[Data section]
»»

(* ===== verification/Sales.v ===== *)
(** The reference workflow ([use_cases/sales_intelligence/]): its models, the
    action provider, the tools, the agents, the compensator and the workflow
    definition. *)

From stdpp Require Import base strings list gmap pretty.
From Corelib Require Import SpecFloat.
From Stdlib Require Import ZArith Lia Ascii.
From S2P Require Import Prelude Exceptions Values Text Enums Dag Definitions Instance Events.
From S2P Require Import Tables Outbox Ports SideEffects Cost LlmClient Runners Agents CoreAgents.

Import SideEffects Cost Llm LlmHelpers.

(** ** Models ([models.py]) *)
Module Models.

Record ICPProfile := {
  icp_name : string;
  target_industries : list string;
  min_headcount : Z;
  max_headcount : Z;
  target_titles : list string;
  required_signals : list string;
  disqualifiers : list string;
  hot_threshold : Z;
  warm_threshold : Z;
  qualify_threshold : Z;
}.

Definition default_icp : ICPProfile := {|
  icp_name := "permissive-default"; target_industries := []; min_headcount := 0;
  max_headcount := 1000000; target_titles := []; required_signals := []; disqualifiers := [];
  hot_threshold := 75; warm_threshold := 50; qualify_threshold := 25 |}.

Record LeadScore := {
  fit_score : Z;
  tier : string;
  rationale : string;
  matched_criteria : list string;
  missing_criteria : list string;
  disqualifier_hits : list string;
  recommended_action : string;
}.

Definition strs (l : list string) : json := JArr (JStr <$> l).

Definition dump_score (s : LeadScore) : dict := list_to_map
  [("fit_score", JInt (fit_score s)); ("tier", JStr (tier s)); ("rationale", JStr (rationale s));
   ("matched_criteria", strs (matched_criteria s)); ("missing_criteria", strs (missing_criteria s));
   ("disqualifier_hits", strs (disqualifier_hits s));
   ("recommended_action", JStr (recommended_action s))].

Record OutreachDraft := {
  channel : string;
  subject : string;
  body : string;
  call_to_action : string;
  personalization_notes : list string;
}.

Definition dump_draft (d : OutreachDraft) : dict := list_to_map
  [("channel", JStr (channel d)); ("subject", JStr (subject d)); ("body", JStr (body d));
   ("call_to_action", JStr (call_to_action d));
   ("personalization_notes", strs (personalization_notes d))].

Record OutreachPackage := {
  email : OutreachDraft;
  linkedin : OutreachDraft;
  revisions : Z;
  quality_issues : list string;
  send_ready : bool;
}.

Definition dump_package (p : OutreachPackage) : dict := list_to_map
  [("email", JObj (dump_draft (email p))); ("linkedin", JObj (dump_draft (linkedin p)));
   ("revisions", JInt (revisions p)); ("quality_issues", strs (quality_issues p));
   ("send_ready", JBool (send_ready p))].

Record DispatchReceipt := {
  skipped : bool;
  reason : string;
  crm_task_ref : option string;
  email_ref : option string;
}.

Definition dump_receipt (r : DispatchReceipt) : dict := list_to_map
  [("skipped", JBool (skipped r)); ("reason", JStr (reason r));
   ("crm_task_ref", opt_str (crm_task_ref r)); ("email_ref", opt_str (email_ref r))].
End Models.

(** ** The provider ([provider.py])

    The records are objects shared by the index and the two lists; they live in a
    heap, at the address their sequence number gives them. *)
Module Provider.

Definition CREATE_CRM_TASK : string := "sales.create_crm_task".
Definition SEND_EMAIL : string := "sales.send_email".
Definition _EFFECTS : list string := [CREATE_CRM_TASK; SEND_EMAIL].

Record _Record := {
  rec_ref : string;
  rec_effect_name : string;
  rec_params : dict;
  rec_status : string;
}.

Record InMemorySalesProvider := {
  sp_heap : gmap Z _Record;
  sp_by_key : gmap string Z;
  sp_crm_tasks : list Z;
  sp_emails : list Z;
  sp_seq : Z;
}.

Definition new_provider : InMemorySalesProvider :=
  {| sp_heap := ∅; sp_by_key := ∅; sp_crm_tasks := []; sp_emails := []; sp_seq := 0 |}.

Definition supports_key (effect_name : string) : bool := bool_decide (effect_name ∈ _EFFECTS).

Definition ok_result (data : list (string * json)) (ref : option string) : EffectResult :=
  {| ers_ok := true; ers_data := list_to_map data; ers_provider_ref := ref; ers_error := None |}.

Definition found (r : _Record) : EffectResult :=
  ok_result [("ref", JStr (rec_ref r))] (Some (rec_ref r)).

(** The record an index entry points to. *)
Definition lookup_key (key : string) (p : InMemorySalesProvider) : option (Z * _Record) :=
  a ← sp_by_key p !! key; r ← sp_heap p !! a; Some (a, r).

Definition new_record (prefix : string) (seq : Z) (req : EffectRequest) : _Record := {|
  rec_ref := prefix +:+ pretty seq; rec_effect_name := erq_effect_name req;
  rec_params := erq_params req; rec_status := "done" |}.

Definition execute (req : EffectRequest) (p : InMemorySalesProvider)
    : res EffectResult * InMemorySalesProvider :=
  match lookup_key (erq_idempotency_key req) p with
  | Some (_, r) => (Ok (found r), p)
  | None =>
      let seq := (sp_seq p + 1)%Z in
      if bool_decide (erq_effect_name req = CREATE_CRM_TASK) then
        let r := new_record "crm-task-" seq req in
        (Ok (found r),
         {| sp_heap := <[seq := r]> (sp_heap p);
            sp_by_key := <[erq_idempotency_key req := seq]> (sp_by_key p);
            sp_crm_tasks := sp_crm_tasks p ++ [seq]; sp_emails := sp_emails p; sp_seq := seq |})
      else if bool_decide (erq_effect_name req = SEND_EMAIL) then
        let r := new_record "email-" seq req in
        (Ok (found r),
         {| sp_heap := <[seq := r]> (sp_heap p);
            sp_by_key := <[erq_idempotency_key req := seq]> (sp_by_key p);
            sp_crm_tasks := sp_crm_tasks p; sp_emails := sp_emails p ++ [seq]; sp_seq := seq |})
      else
        (Ok {| ers_ok := false; ers_data := ∅; ers_provider_ref := None;
               ers_error := Some ("unknown effect " +:+ erq_effect_name req) |},
         {| sp_heap := sp_heap p; sp_by_key := sp_by_key p; sp_crm_tasks := sp_crm_tasks p;
            sp_emails := sp_emails p; sp_seq := seq |})
  end.

Definition reconcile (req : EffectRequest) (p : InMemorySalesProvider)
    : res (option EffectResult) * InMemorySalesProvider :=
  (Ok ((fun x => found x.2) <$> lookup_key (erq_idempotency_key req) p), p).

Definition with_status (s : string) (r : _Record) : _Record := {|
  rec_ref := rec_ref r; rec_effect_name := rec_effect_name r; rec_params := rec_params r;
  rec_status := s |}.

Definition set_heap (h : gmap Z _Record) (p : InMemorySalesProvider) : InMemorySalesProvider := {|
  sp_heap := h; sp_by_key := sp_by_key p; sp_crm_tasks := sp_crm_tasks p;
  sp_emails := sp_emails p; sp_seq := sp_seq p |}.

Definition compensate (req : EffectRequest) (executed : EffectResult) (p : InMemorySalesProvider)
    : res (option EffectResult) * InMemorySalesProvider :=
  match lookup_key (erq_idempotency_key req) p with
  | None => (Ok None, p)
  | Some (a, r) =>
      let status := if bool_decide (erq_effect_name req = CREATE_CRM_TASK)
                    then "cancelled" else "recalled" in
      (Ok (Some (ok_result [("ref", JStr (rec_ref r)); ("status", JStr status)] None)),
       set_heap (<[a := with_status status r]> (sp_heap p)) p)
  end.

(** As an action provider of a world that holds its state. *)
Definition sales_provider {W} (get : W -> InMemorySalesProvider)
    (set : InMemorySalesProvider -> W -> W) : ActionProvider W :=
  let on {A} (f : InMemorySalesProvider -> res A * InMemorySalesProvider) : M W exn A :=
    fun w => let '(r, p) := f (get w) in (r, set p w) in
  {| ap_name := "sales";
     supports_idempotency_key := supports_key;
     ap_execute req := on (execute req);
     ap_reconcile req := on (reconcile req);
     ap_compensate req r := on (compensate req r) |}.

(** *** Exactly once per key *)

Inductive op :=
| Exec (req : EffectRequest)
| Recon (req : EffectRequest)
| Comp (req : EffectRequest) (executed : EffectResult).

Definition apply (p : InMemorySalesProvider) (o : op) : InMemorySalesProvider :=
  match o with
  | Exec req => snd (execute req p)
  | Recon req => snd (reconcile req p)
  | Comp req executed => snd (compensate req executed p)
  end.

(** An execution of one of the two effects under [key]. *)
Definition executes (key : string) (o : op) : Prop :=
  exists req, o = Exec req /\ erq_idempotency_key req = key /\
    supports_key (erq_effect_name req) = true.

Definition records (p : InMemorySalesProvider) : list Z := sp_crm_tasks p ++ sp_emails p.

Record provider_inv (p : InMemorySalesProvider) : Prop := {
  pi_heap : forall key a, sp_by_key p !! key = Some a -> is_Some (sp_heap p !! a);
  pi_range : forall a, a ∈ records p -> (a <= sp_seq p)%Z;
  pi_nodup : NoDup (records p);
  pi_size : length (records p) = size (sp_by_key p);
}.

Lemma lookup_key_none p key : provider_inv p -> lookup_key key p = None -> sp_by_key p !! key = None.
Proof.
  intros Hp. unfold lookup_key. destruct (sp_by_key p !! key) as [a|] eqn:E; [|done].
  destruct (pi_heap p Hp key a E) as [r Hr]. cbn. by rewrite Hr.
Qed.

Lemma lookup_key_some p key x : lookup_key key p = Some x -> sp_by_key p !! key = Some x.1.
Proof.
  unfold lookup_key. destruct (sp_by_key p !! key) as [a|]; [|done]. cbn.
  destruct (sp_heap p !! a); [|done]. by intros [= <-].
Qed.

(** A new record keeps the invariant, whichever list it joins. *)
Lemma add_record_inv p p' key r :
  provider_inv p -> sp_by_key p !! key = None ->
  sp_heap p' = <[(sp_seq p + 1)%Z := r]> (sp_heap p) ->
  sp_by_key p' = <[key := (sp_seq p + 1)%Z]> (sp_by_key p) ->
  records p' ≡ₚ (sp_seq p + 1)%Z :: records p -> sp_seq p' = (sp_seq p + 1)%Z -> provider_inv p'.
Proof.
  intros [Hh Hr Hn Hs] Hk Hheap Hby Hrec Hseq. constructor.
  - intros key' a. rewrite Hby, Hheap. intros [[<- <-]|[Hne Ha]]%lookup_insert_Some.
    + rewrite lookup_insert_eq. by eexists.
    + destruct (Hh key' a Ha) as [r' Hr']. destruct (decide ((sp_seq p + 1)%Z = a)) as [<-|Hne'].
      * rewrite lookup_insert_eq. by eexists.
      * rewrite lookup_insert_ne by done. by eexists.
  - intros a. rewrite Hrec, Hseq. intros [->|Ha]%elem_of_cons; [lia|]. specialize (Hr a Ha). lia.
  - rewrite Hrec. apply NoDup_cons. split; [|done]. intros Ha%Hr. lia.
  - rewrite Hrec, Hby. cbn. by rewrite map_size_insert_None, Hs by done.
Qed.

Lemma execute_inv req p : provider_inv p ->
  provider_inv (snd (execute req p)) /\
  forall key, is_Some (sp_by_key (snd (execute req p)) !! key) <->
    is_Some (sp_by_key p !! key) \/ executes key (Exec req).
Proof.
  intros Hp. unfold execute. destruct (lookup_key _ p) as [[a r]|] eqn:El.
  { apply lookup_key_some in El. split; [done|]. intros key. split; [by left|]. intros [H|H]; [done|].
    destruct H as (req' & [= <-] & <- & _). by eexists. }
  pose proof (lookup_key_none p _ Hp El) as Hk.
  assert (forall key, (is_Some (<[erq_idempotency_key req := (sp_seq p + 1)%Z]> (sp_by_key p) !! key)
      <-> is_Some (sp_by_key p !! key) \/ erq_idempotency_key req = key)) as Hdom.
  { intros key. rewrite lookup_insert_is_Some. destruct (decide (erq_idempotency_key req = key)); tauto. }
  unfold executes, supports_key, _EFFECTS.
  case_bool_decide as H1; [|case_bool_decide as H2]; cbn.
  - split.
    + eapply (add_record_inv p _ _ _ Hp Hk); try done. unfold records. cbn.
      rewrite <- app_assoc. symmetry. apply Permutation_middle.
    + intros key. rewrite Hdom. apply or_iff_compat_l. split; [|by intros (? & [= <-] & ? & _)].
      intros <-. exists req. rewrite H1. done.
  - split.
    + eapply (add_record_inv p _ _ _ Hp Hk); try done. unfold records. cbn.
      rewrite app_assoc. symmetry. apply Permutation_cons_append.
    + intros key. rewrite Hdom. apply or_iff_compat_l. split; [|by intros (? & [= <-] & ? & _)].
      intros <-. exists req. rewrite H2. done.
  - split.
    + destruct Hp as [Hh Hr Hn Hs]. constructor; cbn; try done. intros a Ha%Hr. lia.
    + intros key. split; [by left|]. intros [H|(? & [= <-] & _ & Hin%bool_decide_eq_true)]; [done|].
      exfalso. rewrite !elem_of_cons in Hin. destruct Hin as [?|[?|[]%not_elem_of_nil]]; done.
Qed.

Lemma compensate_inv req e p : provider_inv p ->
  provider_inv (snd (compensate req e p)) /\ sp_by_key (snd (compensate req e p)) = sp_by_key p.
Proof.
  intros Hp. unfold compensate. destruct (lookup_key _ p) as [[a r]|] eqn:El; [|done]. cbn.
  split; [|done]. destruct Hp as [Hh Hr Hn Hs]. constructor; cbn; try done.
  intros key a' Ha'. destruct (decide (a = a')) as [->|Hne].
  - rewrite lookup_insert_eq. by eexists.
  - rewrite lookup_insert_ne by done. by eapply Hh.
Qed.

Lemma run_inv ops : provider_inv (foldl apply new_provider ops) /\
  forall key, is_Some (sp_by_key (foldl apply new_provider ops) !! key) <-> Exists (executes key) ops.
Proof.
  induction ops as [|o ops [Hp Hk]] using rev_ind; cbn.
  - split; [by constructor; cbn; [| |constructor|]; set_solver|]. intros key. rewrite lookup_empty, Exists_nil.
    split; [by intros []|done].
  - rewrite foldl_snoc. setoid_rewrite Exists_app. setoid_rewrite Exists_cons. setoid_rewrite Exists_nil.
    destruct o as [req|req|req e]; cbn.
    + destruct (execute_inv req _ Hp) as [H1 H2]. split; [done|]. intros key. rewrite H2, Hk. tauto.
    + split; [done|]. intros key. rewrite Hk. unfold executes.
      split; [by left|intros [H|[(? & [=] & _)|[]]]; done].
    + destruct (compensate_inv req e _ Hp) as [H1 H2]. split; [done|]. intros key. rewrite H2, Hk.
      unfold executes. split; [by left|intros [H|[(? & [=] & _)|[]]]; done].
Qed.

(** The sales provider acts once per key.  After any sequence of calls, the
    CRM tasks and emails it made are distinct and as many as the distinct
    idempotency keys under which one of its two effects was executed; executing
    again under such a key changes nothing and returns the reference of the first
    time, which reconciling finds too, also after the record was compensated. *)
Theorem provider_once_per_key ops :
  let p := foldl apply new_provider ops in
  NoDup (records p) /\ length (records p) = size (sp_by_key p) /\
  (forall key, is_Some (sp_by_key p !! key) <-> Exists (executes key) ops) /\
  (forall req, Exists (executes (erq_idempotency_key req)) ops -> exists r,
     execute req p = (Ok (found r), p) /\ reconcile req p = (Ok (Some (found r)), p) /\
     forall e, fst (execute req (snd (compensate req e p))) = Ok (found r)).
Proof.
  cbv zeta. destruct (run_inv ops) as [Hp Hk]. set (p := foldl apply new_provider ops) in *.
  split_and!; [apply Hp|apply Hp|exact Hk|]. intros req [a Ha]%Hk.
  destruct (pi_heap p Hp _ a Ha) as [r Hr]. exists r.
  assert (lookup_key (erq_idempotency_key req) p = Some (a, r)) as Hl
    by (unfold lookup_key; rewrite Ha; cbn; by rewrite Hr).
  unfold execute, reconcile, compensate. rewrite !Hl. split_and!; [done..|]. intros e. cbn.
  unfold lookup_key. cbn. rewrite Ha. cbn. by rewrite lookup_insert_eq.
Qed.
End Provider.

««

[Problem statement] Take the lines from the first line of the records through the line holding "max_headcount := 1000000;", both included, and please reproduce them exactly with nothing added.

[Answer space]
(* ===== verification/Sales.v ===== *)
(** The reference workflow ([use_cases/sales_intelligence/]): its models, the
    action provider, the tools, the agents, the compensator and the workflow
    definition. *)

From stdpp Require Import base strings list gmap pretty.
From Corelib Require Import SpecFloat.
From Stdlib Require Import ZArith Lia Ascii.
From S2P Require Import Prelude Exceptions Values Text Enums Dag Definitions Instance Events.
From S2P Require Import Tables Outbox Ports SideEffects Cost LlmClient Runners Agents CoreAgents.

Import SideEffects Cost Llm LlmHelpers.

(** ** Models ([models.py]) *)
Module Models.

Record ICPProfile := {
  icp_name : string;
  target_industries : list string;
  min_headcount : Z;
  max_headcount : Z;
  target_titles : list string;
  required_signals : list string;
  disqualifiers : list string;
  hot_threshold : Z;
  warm_threshold : Z;
  qualify_threshold : Z;
}.

Definition default_icp : ICPProfile := {|
  icp_name := "permissive-default"; target_industries := []; min_headcount := 0;
  max_headcount := 1000000; target_titles := []; required_signals := []; disqualifiers := [];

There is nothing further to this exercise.